-- RECORDS TO USE follows --

(* ===== verification/MqTypes.v ===== *)
(** * Data of the multi-queue block layer

    The structures of include/linux/blk-mq.h, include/linux/blkdev.h and
    block/blk-mq.h, restricted to the fields that the modelled functions of
    block/blk-mq.c read or write.  A pointer is represented by what it
    identifies: a software queue ([struct blk_mq_ctx]) by its CPU, a hardware
    queue ([struct blk_mq_hw_ctx]) by its index in [queue_hw_ctx], a request by
    an address in the store [q_rqs]. *)
From S2P Require Import Prelude.

(** ** Names defined by kernel headers outside the repository

    The request flag masks of <linux/blk_types.h> and the priority encoding of
    <linux/ioprio.h>.  The code relies on each flag being one bit of its own. *)

Definition is_bit (m : Z) : Prop := exists n, 0 <= n /\ m = 2 ^ n.

Class BlkTypes := {
  REQ_PRIO : Z;
  REQ_FUA : Z;
  REQ_HIPRI : Z;
  REQ_NOWAIT : Z;
  REQ_RAHEAD : Z;
  REQ_FAILFAST_MASK : Z;
  IOPRIO_CLASS_SHIFT : Z;
  IOPRIO_CLASS_NONE : Z;
  IOPRIO_NORM : Z;
  op_is_sync : Z -> bool;
  op_is_flush : Z -> bool;
  op_is_write : Z -> bool;
  req_bits : Forall is_bit [REQ_PRIO; REQ_FUA; REQ_HIPRI; REQ_NOWAIT];
  req_distinct : NoDup [REQ_PRIO; REQ_FUA; REQ_HIPRI; REQ_NOWAIT];
}.

Section names.
Context {bt : BlkTypes}.
Definition IOPRIO_PRIO_CLASS (prio : Z) : Z := Z.shiftr prio IOPRIO_CLASS_SHIFT.
Definition IOPRIO_PRIO_VALUE (class data : Z) : Z :=
  Z.lor (Z.shiftl class IOPRIO_CLASS_SHIFT) data.
End names.

(** ** Constants *)

Definition HCTX_TYPE_DEFAULT : Z := 0.
Definition HCTX_TYPE_READ : Z := 1.
Definition HCTX_TYPE_POLL : Z := 2.
Definition HCTX_MAX_TYPES : Z := 3.

Definition BLK_MQ_F_SHOULD_MERGE : Z := 1.
Definition BLK_MQ_F_TAG_SHARED : Z := 2.
Definition BLK_MQ_F_BLOCKING : Z := 32.
Definition BLK_MQ_S_STOPPED : Z := 0.
Definition BLK_MQ_S_TAG_ACTIVE : Z := 1.
Definition BLK_MQ_S_SCHED_RESTART : Z := 2.
Definition BLK_MQ_MAX_DEPTH : Z := 10240.
Definition BLK_MQ_CPU_WORK_BATCH : Z := 8.
Definition BLK_MQ_MAX_DISPATCH_ORDER : Z := 7.

Definition BLK_MQ_REQ_NOWAIT : Z := 1.
Definition BLK_MQ_REQ_RESERVED : Z := 2.
Definition BLK_MQ_REQ_INTERNAL : Z := 4.
Definition BLK_MQ_REQ_PREEMPT : Z := 8.

Definition RQF_SOFTBARRIER : Z := 2 ^ 3.
Definition RQF_MQ_INFLIGHT : Z := 2 ^ 6.
Definition RQF_DONTPREP : Z := 2 ^ 7.
Definition RQF_PREEMPT : Z := 2 ^ 8.
Definition RQF_ELVPRIV : Z := 2 ^ 12.
Definition RQF_IO_STAT : Z := 2 ^ 13.
Definition RQF_STATS : Z := 2 ^ 17.
Definition RQF_SPECIAL_PAYLOAD : Z := 2 ^ 18.
Definition RQF_MQ_POLL_SLEPT : Z := 2 ^ 20.
Definition RQF_TIMED_OUT : Z := 2 ^ 21.

Definition QUEUE_FLAG_NOMERGES : Z := 3.
Definition QUEUE_FLAG_SAME_COMP : Z := 4.
Definition QUEUE_FLAG_NONROT : Z := 6.
Definition QUEUE_FLAG_IO_STAT : Z := 7.
Definition QUEUE_FLAG_SAME_FORCE : Z := 12.
Definition QUEUE_FLAG_POLL : Z := 16.
Definition QUEUE_FLAG_STATS : Z := 20.
Definition QUEUE_FLAG_POLL_STATS : Z := 21.
Definition QUEUE_FLAG_QUIESCED : Z := 24.

(** [test_bit(nr, &word)]. *)
Definition test_bit (nr word : Z) : bool := Z.testbit word nr.

(** Request states. *)
Inductive mq_rq_state := MQ_RQ_IDLE | MQ_RQ_IN_FLIGHT | MQ_RQ_COMPLETE.
#[export] Instance mq_rq_state_eq_dec : EqDecision mq_rq_state.
Proof. solve_decision. Defined.

(** ** Structures *)

Abbreviation rqid := Z (only parsing).

(** A block I/O descriptor. *)
Record bio := mk_bio {
  bi_size : Z;  (* bytes left, bi_iter.bi_size *)
  bi_opf : Z;  (* operation and flags *)
  bi_ioprio : Z;
  bi_sector : Z;
}.
#[export] Instance bio_eta : Settable bio := {| eta_expand := fun r =>
  mk_bio (bi_size r) (bi_opf r) (bi_ioprio r) (bi_sector r) |}.

(** struct request. *)
Record request := mk_request {
  mq_ctx : Z;  (* CPU of the software queue *)
  mq_hctx : option Z;  (* hardware queue, NULL once freed *)
  cmd_flags : Z;
  rq_flags : Z;
  tag : Z;  (* driver tag, -1 when none *)
  internal_tag : Z;  (* scheduler tag, -1 when none *)
  steered : bool;  (* blk-switch: request was steered *)
  data_len : Z;  (* __data_len, bytes of the request *)
  sector : Z;
  rq_bio : option bio;
  part : option Z;
  start_time_ns : Z;
  io_start_time_ns : Z;
  stats_sectors : Z;
  nr_phys_segments : Z;
  extra_len : Z;
  rq_state : mq_rq_state;
  ref : Z;
  rq_timeout : Z;
  deadline : Z;
  end_io : bool;  (* a completion callback is set *)
  elv_icq : option Z;  (* I/O context of the scheduler *)
}.
#[export] Instance request_eta : Settable request := {| eta_expand := fun r =>
  mk_request (mq_ctx r) (mq_hctx r) (cmd_flags r) (rq_flags r) (tag r) (internal_tag r) (steered r) (data_len r) (sector r) (rq_bio r) (part r) (start_time_ns r) (io_start_time_ns r) (stats_sectors r) (nr_phys_segments r) (extra_len r) (rq_state r) (ref r) (rq_timeout r) (deadline r) (end_io r) (elv_icq r) |}.

(** struct blk_mq_ctx: the software queue of a CPU. *)
Record blk_mq_ctx := mk_ctx {
  rq_lists : list (list rqid);  (* one list per hctx type *)
  cpu : Z;
  index_hw : list Z;  (* bit number in the ctx_map of each type *)
  hctxs : list Z;  (* hardware queue of each type *)
  rq_dispatched : list Z;  (* asynchronous, synchronous *)
  rq_merged : Z;
  rq_completed : list Z;
}.
#[export] Instance blk_mq_ctx_eta : Settable blk_mq_ctx := {| eta_expand := fun r =>
  mk_ctx (rq_lists r) (cpu r) (index_hw r) (hctxs r) (rq_dispatched r) (rq_merged r) (rq_completed r) |}.

(** struct blk_mq_hw_ctx: a hardware queue. *)
Record blk_mq_hw_ctx := mk_hctx {
  dispatch : list rqid;
  h_state : Z;  (* BLK_MQ_S_* bits *)
  run_work : option (Z * Z);  (* CPU and delay of the queued run_work *)
  cpumask : list Z;  (* CPUs mapped to the queue *)
  next_cpu : Z;
  next_cpu_batch : Z;
  h_flags : Z;  (* BLK_MQ_F_* flags *)
  driver_data : Z;  (* the queue of the driver *)
  ctx_map : list bool;  (* software queues with pending work *)
  dispatch_from : option Z;
  dispatch_busy : Z;
  blk_switch : bool;  (* the field that the driver sets for blk-switch *)
  h_type : Z;
  nr_ctx : Z;
  h_ctxs : list Z;  (* software queues, by bit number *)
  dispatch_wait : bool;  (* dispatch_wait.entry is on a wait queue *)
  tags : option Z;  (* index of the driver tags *)
  sched_tags : option Z;
  queued : Z;
  dispatched : list Z;
  numa_node : Z;
  queue_num : Z;
  nr_active : Z;
  poll_considered : Z;
  poll_invoked : Z;
  poll_success : Z;
}.
#[export] Instance blk_mq_hw_ctx_eta : Settable blk_mq_hw_ctx := {| eta_expand := fun r =>
  mk_hctx (dispatch r) (h_state r) (run_work r) (cpumask r) (next_cpu r) (next_cpu_batch r) (h_flags r) (driver_data r) (ctx_map r) (dispatch_from r) (dispatch_busy r) (blk_switch r) (h_type r) (nr_ctx r) (h_ctxs r) (dispatch_wait r) (tags r) (sched_tags r) (queued r) (dispatched r) (numa_node r) (queue_num r) (nr_active r) (poll_considered r) (poll_invoked r) (poll_success r) |}.

(** struct blk_mq_tags; [in_use] is the content of its tag bitmaps. *)
Record blk_mq_tags := mk_tags {
  nr_tags : Z;
  nr_reserved_tags : Z;
  active_queues : Z;
  ws_active : Z;  (* users of the wait queues of the bitmap *)
  in_use : list Z;  (* tags set in the bitmaps *)
  tag_rqs : list (option rqid);  (* rqs[], request that holds each tag *)
  static_rqs : list (option rqid);
}.
#[export] Instance blk_mq_tags_eta : Settable blk_mq_tags := {| eta_expand := fun r =>
  mk_tags (nr_tags r) (nr_reserved_tags r) (active_queues r) (ws_active r) (in_use r) (tag_rqs r) (static_rqs r) |}.

(** struct blk_mq_alloc_data. *)
Record blk_mq_alloc_data := mk_alloc_data {
  d_flags : Z;  (* BLK_MQ_REQ_* flags *)
  d_shallow_depth : Z;
  d_cmd_flags : Z;
  d_ctx : option Z;
  d_hctx : option Z;
}.
#[export] Instance blk_mq_alloc_data_eta : Settable blk_mq_alloc_data := {| eta_expand := fun r =>
  mk_alloc_data (d_flags r) (d_shallow_depth r) (d_cmd_flags r) (d_ctx r) (d_hctx r) |}.

(** The methods of an I/O scheduler that the allocation path calls
    ([e->type->ops]); a method that is not set is [None]. *)
Record elv_ops := mk_elv_ops {
  limit_depth : option (Z -> blk_mq_alloc_data -> blk_mq_alloc_data);
  prepare_request : option (request -> option bio -> request);
  finish_request : option (request -> request);
  icq_cache : bool;
  assign_ioc : request -> request;  (* blk_mq_sched_assign_ioc *)
}.

(** struct request_queue with the tags of its tag set and the store of requests. *)
Record request_queue := mk_queue {
  elevator : option elv_ops;
  queue_ctx : list blk_mq_ctx;  (* per CPU *)
  queue_hw_ctx : list blk_mq_hw_ctx;
  queue_flags : Z;
  nr_requests : Z;
  dma_drain_size : Z;
  requeue_list : list rqid;
  requeue_work : option Z;  (* delay of the queued requeue_work *)
  mq_freeze_depth : Z;
  q_usage_dead : bool;  (* q_usage_counter has been killed *)
  q_usage : Z;  (* q_usage_counter *)
  q_tags : list blk_mq_tags;  (* tags of the tag set *)
  q_rqs : gmap Z request;  (* the requests, by address *)
}.
#[export] Instance request_queue_eta : Settable request_queue := {| eta_expand := fun r =>
  mk_queue (elevator r) (queue_ctx r) (queue_hw_ctx r) (queue_flags r) (nr_requests r) (dma_drain_size r) (requeue_list r) (requeue_work r) (mq_freeze_depth r) (q_usage_dead r) (q_usage r) (q_tags r) (q_rqs r) |}.

(** Structures as [kzalloc] returns them. *)
Definition ctx0 : blk_mq_ctx := mk_ctx [[]; []; []] 0 [0; 0; 0] [0; 0; 0] [0; 0] 0 [0; 0].
Definition hctx0 : blk_mq_hw_ctx :=
  mk_hctx [] 0 None [] 0 0 0 0 [] None 0 false 0 0 [] false None None 0
    [0; 0; 0; 0; 0; 0; 0] 0 0 0 0 0 0.
Definition request0 : request :=
  mk_request 0 None 0 0 0 0 false 0 0 None None 0 0 0 0 0 MQ_RQ_IDLE 0 0 0 false None.
Definition tags0 : blk_mq_tags := mk_tags 0 0 0 0 [] [] [].
Definition queue0 : request_queue := mk_queue None [] [] 0 0 0 [] None 0 false 0 [] ∅.

(** [q->nr_hw_queues]: every entry of [queue_hw_ctx] of a set-up queue is a
    hardware queue. *)
Definition nr_hw_queues (q : request_queue) : Z := Z.of_nat (length (queue_hw_ctx q)).

(** Replace the hardware queue [i], the software queue of [c] or the request at
    [r]: a store through the pointer. *)
Definition set_hctx (i : Z) (h : blk_mq_hw_ctx) (q : request_queue) : request_queue :=
  q <| queue_hw_ctx ::= <[Z.to_nat i := h]> |>.
Definition set_ctx (c : Z) (x : blk_mq_ctx) (q : request_queue) : request_queue :=
  q <| queue_ctx ::= <[Z.to_nat c := x]> |>.
Definition set_rq (r : rqid) (rq : request) (q : request_queue) : request_queue :=
  q <| q_rqs ::= <[r := rq]> |>.
Definition set_tags (i : Z) (t : blk_mq_tags) (q : request_queue) : request_queue :=
  q <| q_tags ::= <[Z.to_nat i := t]> |>.

(** ** Mapping to hardware queues (block/blk-mq.h) *)

Section map_queue.
Context {bt : BlkTypes}.

(** The type of hardware queue that serves a request: polled requests, then
    requests of latency-sensitive applications, then everything else. *)
Definition hctx_type_of (flags : Z) : Z :=
  if has_flag flags REQ_HIPRI then HCTX_TYPE_POLL
  else if has_flag flags REQ_PRIO && negb (has_flag flags REQ_FUA) then HCTX_TYPE_READ
  else HCTX_TYPE_DEFAULT.

Definition blk_mq_map_queue (flags : Z) (ctx : blk_mq_ctx) : option Z :=
  aget (hctxs ctx) (hctx_type_of flags).
End map_queue.

Definition blk_mq_map_queue_type (mq_map : list (list Z)) (type cpu : Z) : option Z :=
  m ← aget mq_map type; aget m cpu.

Definition blk_mq_tags_from_data (q : request_queue) (d : blk_mq_alloc_data) : option Z :=
  i ← d_hctx d; h ← aget (queue_hw_ctx q) i;
  if has_flag (d_flags d) BLK_MQ_REQ_INTERNAL then sched_tags h else tags h.

Definition blk_mq_hctx_stopped (h : blk_mq_hw_ctx) : bool :=
  test_bit BLK_MQ_S_STOPPED (h_state h).

Definition blk_mq_hw_queue_mapped (h : blk_mq_hw_ctx) : bool :=
  c_true (nr_ctx h) && bool_decide (is_Some (tags h)).

(** ** Lemmas on flags *)

Lemma test_bit_set n w : 0 <= n -> test_bit n (Z.setbit w n) = true.
Proof. intros Hn. unfold test_bit. rewrite Z.setbit_eqb by done. by rewrite Z.eqb_refl. Qed.
Lemma test_bit_clear n w : test_bit n (Z.clearbit w n) = false.
Proof. unfold test_bit. rewrite Z.clearbit_eqb. rewrite Z.eqb_refl. apply andb_false_r. Qed.

Section flags.
Context {bt : BlkTypes}.

Lemma has_flag_pow2 f n : 0 <= n -> has_flag f (2 ^ n) = Z.testbit f n.
Proof.
  intros Hn. unfold has_flag, c_true. destruct (Z.testbit f n) eqn:E.
  - apply negb_true_iff, Z.eqb_neq. intros H0.
    assert (Z.testbit (Z.land f (2 ^ n)) n = false) as Hb by (rewrite H0; apply Z.bits_0).
    rewrite Z.land_spec, E, Z.pow2_bits_true in Hb by done. done.
  - apply negb_false_iff, Z.eqb_eq, Z.bits_inj_0. intros m.
    rewrite Z.land_spec, Z.pow2_bits_eqb by done.
    destruct (n =? m) eqn:Em; [|by rewrite andb_false_r].
    apply Z.eqb_eq in Em as <-. by rewrite E.
Qed.

Lemma has_flag_lor f g m :
  is_bit m -> has_flag (Z.lor f g) m = has_flag f m || has_flag g m.
Proof. intros (n & Hn & ->). rewrite !has_flag_pow2 by done. apply Z.lor_spec. Qed.

Lemma has_flag_self m : is_bit m -> has_flag m m = true.
Proof. intros (n & Hn & ->). rewrite has_flag_pow2 by done. by apply Z.pow2_bits_true. Qed.

Lemma has_flag_other m m' : is_bit m -> is_bit m' -> m <> m' -> has_flag m m' = false.
Proof.
  intros (n & Hn & ->) (n' & Hn' & ->) Hne. rewrite has_flag_pow2 by done.
  apply Z.pow2_bits_false. congruence.
Qed.

Lemma REQ_PRIO_bit : is_bit REQ_PRIO.
Proof. pose proof req_bits as H. rewrite !Forall_cons in H. tauto. Qed.
Lemma REQ_FUA_bit : is_bit REQ_FUA.
Proof. pose proof req_bits as H. rewrite !Forall_cons in H. tauto. Qed.
Lemma REQ_HIPRI_bit : is_bit REQ_HIPRI.
Proof. pose proof req_bits as H. rewrite !Forall_cons in H. tauto. Qed.
Lemma REQ_PRIO_not_FUA : REQ_PRIO <> REQ_FUA.
Proof. pose proof req_distinct as H. rewrite !NoDup_cons in H. set_solver. Qed.
Lemma REQ_PRIO_not_HIPRI : REQ_PRIO <> REQ_HIPRI.
Proof. pose proof req_distinct as H. rewrite !NoDup_cons in H. set_solver. Qed.
End flags.

#[export] Hint Resolve REQ_PRIO_bit REQ_FUA_bit REQ_HIPRI_bit
  REQ_PRIO_not_FUA REQ_PRIO_not_HIPRI : blksw.
#[export] Hint Rewrite @has_flag_lor @has_flag_self using (auto with blksw) : blksw_norm.

(** ** The values of Linux 5.4 *)

Definition linux_5_4 : BlkTypes.
Proof.
  refine {| REQ_PRIO := 2 ^ 13; REQ_FUA := 2 ^ 17; REQ_HIPRI := 2 ^ 24;
    REQ_NOWAIT := 2 ^ 21; REQ_RAHEAD := 2 ^ 19; REQ_FAILFAST_MASK := 7 * 2 ^ 8;
    IOPRIO_CLASS_SHIFT := 13; IOPRIO_CLASS_NONE := 0; IOPRIO_NORM := 4;
    op_is_write := fun op => Z.odd op;
    op_is_sync := fun op => (Z.land op 255 =? 0)
       || has_flag op (2 ^ 11 + 2 ^ 17 + 2 ^ 18);
    op_is_flush := fun op => has_flag op (2 ^ 17 + 2 ^ 18) |}.
  - repeat constructor; by eexists; split; [|reflexivity].
  - by apply (bool_decide_unpack _); vm_compute.
Defined.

-- RECORDS TO USE concluded --

• [WORK ITEM]: Restate word for word the lines of the data above, starting at the line containing "(** struct blk_mq_tags;" and ending at the line containing "q_tags : list", both included, and nothing more.

• [SOLUTION]:
(** struct blk_mq_tags; [in_use] is the content of its tag bitmaps. *)
Record blk_mq_tags := mk_tags {
  nr_tags : Z;
  nr_reserved_tags : Z;
  active_queues : Z;
  ws_active : Z;  (* users of the wait queues of the bitmap *)
  in_use : list Z;  (* tags set in the bitmaps *)
  tag_rqs : list (option rqid);  (* rqs[], request that holds each tag *)
  static_rqs : list (option rqid);
}.
#[export] Instance blk_mq_tags_eta : Settable blk_mq_tags := {| eta_expand := fun r =>
  mk_tags (nr_tags r) (nr_reserved_tags r) (active_queues r) (ws_active r) (in_use r) (tag_rqs r) (static_rqs r) |}.

(** struct blk_mq_alloc_data. *)
Record blk_mq_alloc_data := mk_alloc_data {
  d_flags : Z;  (* BLK_MQ_REQ_* flags *)
  d_shallow_depth : Z;
  d_cmd_flags : Z;
  d_ctx : option Z;
  d_hctx : option Z;
}.
#[export] Instance blk_mq_alloc_data_eta : Settable blk_mq_alloc_data := {| eta_expand := fun r =>
  mk_alloc_data (d_flags r) (d_shallow_depth r) (d_cmd_flags r) (d_ctx r) (d_hctx r) |}.

(** The methods of an I/O scheduler that the allocation path calls
    ([e->type->ops]); a method that is not set is [None]. *)
Record elv_ops := mk_elv_ops {
  limit_depth : option (Z -> blk_mq_alloc_data -> blk_mq_alloc_data);
  prepare_request : option (request -> option bio -> request);
  finish_request : option (request -> request);
  icq_cache : bool;
  assign_ioc : request -> request;  (* blk_mq_sched_assign_ioc *)
}.

(** struct request_queue with the tags of its tag set and the store of requests. *)
Record request_queue := mk_queue {
  elevator : option elv_ops;
  queue_ctx : list blk_mq_ctx;  (* per CPU *)
  queue_hw_ctx : list blk_mq_hw_ctx;
  queue_flags : Z;
  nr_requests : Z;
  dma_drain_size : Z;
  requeue_list : list rqid;
  requeue_work : option Z;  (* delay of the queued requeue_work *)
  mq_freeze_depth : Z;
  q_usage_dead : bool;  (* q_usage_counter has been killed *)
  q_usage : Z;  (* q_usage_counter *)
  q_tags : list blk_mq_tags;  (* tags of the tag set *)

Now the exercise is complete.